Direct naar artikelinhoud
Column

Een klant was een klant, en het was niet dat ze een keuze had

Frederik De Backer schrijft elke donderdag over de grauwe wereld die we zo veel mogelijk proberen te negeren.
Beeld Stefaan Temmerman

Was de man normaal geweest, dan had hij het in haar branche nog ver kunnen schoppen met een lul als de zijne. In plaats daarvan lag hij vastgesnoerd op een bed, omringd door knuffelberen, zijn linkerwang onder te kwijlen. Meer dier dan mens. 
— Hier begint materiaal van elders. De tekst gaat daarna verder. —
Lemma clear_expired_never_panics_witness :
  exists v v', announced_service = Done v /\ service_clear_expired_peer (14400 * SEC) v = Done v' /\
    peer_infos (synced_route_info v') !! 1 = None.
Proof.
  assert (match announced_service with
    | Done v => match peer_infos (synced_route_info v) !! 1 with Some i => expired_info (14400 * SEC) i | None => true end
    | Panicked _ => false end = true) as E by (vm_compute; reflexivity).
  destruct announced_service as [v|] eqn:Ev; [|discriminate E].
  destruct (clear_expired_never_panics) with (me := 1) (random_id := 11) (c := DefaultCost) (now := 0)
    (wall := 14400 * SEC) (cur := @None PeerId) (v := v) as (v' & Ev' & Hi & _).
  - intros t. simpl. f_equal. pose proof (Z.div_mod t SEC ltac:(done)). lia.
  - apply rtc_once. by apply (step_my_infos None fresh_service 0 (7200 * SEC) plain_view [] ∅).
  - exists v, v'. split; [reflexivity|]. split; [exact Ev'|]. rewrite Hi, lookup_retain.
    destruct (peer_infos (synced_route_info v) !! 1); [by rewrite E | reflexivity].
Defined.

(** The task of the session with 3 ends; the session is stopped, and as the
    choice of 3 does not change it is not started again. *)
Definition after_death : option PeerId * @PeerRouteServiceImpl wire_lib DefaultRouteCostCalculator :=
  let v := maintained.2 in
  match sessions v !! 3 with
  | Some a => (maintained.1, update_session a (with_task false) v)
  | None => maintained
  end.
Definition round_again (st : option PeerId * @PeerRouteServiceImpl wire_lib DefaultRouteCostCalculator) :=
  maintain_round 78 [5; 3] st.1 st.2.

Lemma dead_initiator_not_restarted :
  (round_again (round_again after_death)).1 = Some 3 /\
  sessions (round_again (round_again after_death)).2 !! 3 = None.
Proof. split; vm_compute; reflexivity. Qed.

(** A foreign network without a key makes the handler panic. *)
Definition keyless_request : SyncRouteInfoRequest := {|
  rq_my_peer_id := 2; rq_my_session_id := 5; rq_is_initiator := false; rq_peer_infos := None; rq_conn_info := None;
  rq_foreign := Some [{| fi_key := None; fi_value := None |}] |}.

Lemma keyless_foreign_network_panics :
  match do_sync_route_info 0 0 9 [] keyless_request None fresh_service with
  | Panicked UnwrapOnNone => true
  | _ => false
  end = true.
Proof. vm_compute. reflexivity. Qed.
Ze walgde van wat voor haar lag. De onvrijwillige spierspasmen en bijna dierlijke keelklanken die het voortbracht, maakten het zuigen er niet gemakkelijker op. Maar een klant is een klant, had iemand die niet veel later haar einde zou vinden tussen een stel Albanese handen haar ooit verteld, en het was niet dat ze een keuze had. 

Ze rook zijn kousen.

Beneden zat zijn moeder aan de keukentafel te wachten met haar portemonnee op schoot. Het handdoekje waarmee ze haar jongen zou schoonvegen lag al klaar, mooi opgevouwen op het tafelblad. Ze probeerde te verdwalen in de illusie van lavendel die ze voor 3 euro 79 had gekocht in de supermarkt om de hoek, en niet te letten op de kreten die het plafond niet genoeg wist te dempen.

Ze probeerde te verdwalen in de illusie van lavendel die ze voor 3 euro 79 had gekocht in de supermarkt om de hoek, en niet te letten op de kreten die het plafond niet genoeg wist te dempen

Op het nachtkastje stond een foto van zijn moeder. Haar oog was erop gevallen terwijl ze werktuiglijk afhandelde waarvoor ze destijds in een camionette was gesleurd. Geëxporteerd naar een land dat niet het hare was, als een huishoudelijk toestel. Er was nog net geen container aan te pas gekomen. Haar moeder had waarschijnlijk niet eens gemerkt dat ze weg was. Anders had ze nu vast de advertentie achteraan de regionale sportpagina’s waarin haar dochter werd omschreven als een slanke en ondeugende meid, ingekaderd in de woonkamer hangen. Was er toch nog iets van haar dochter terechtgekomen. Kutwijf.

Ze veegde haar kin af en stond op. Wat een gore klootzak. Ze knoopte haar beha dicht en nam het jasje van de stoel. Er was wat op zijn trui beland. Ze liet het zo. Daar had hij een moeder voor.

Beneden overhandigde de oude vrouw haar het geld. Ze zei dat ze haar niet meer moest bellen want hier had niemand wat aan, en nam afscheid. De moeder stak haar portemonnee weg, nam het handdoekje van de keukentafel en ging de trap op.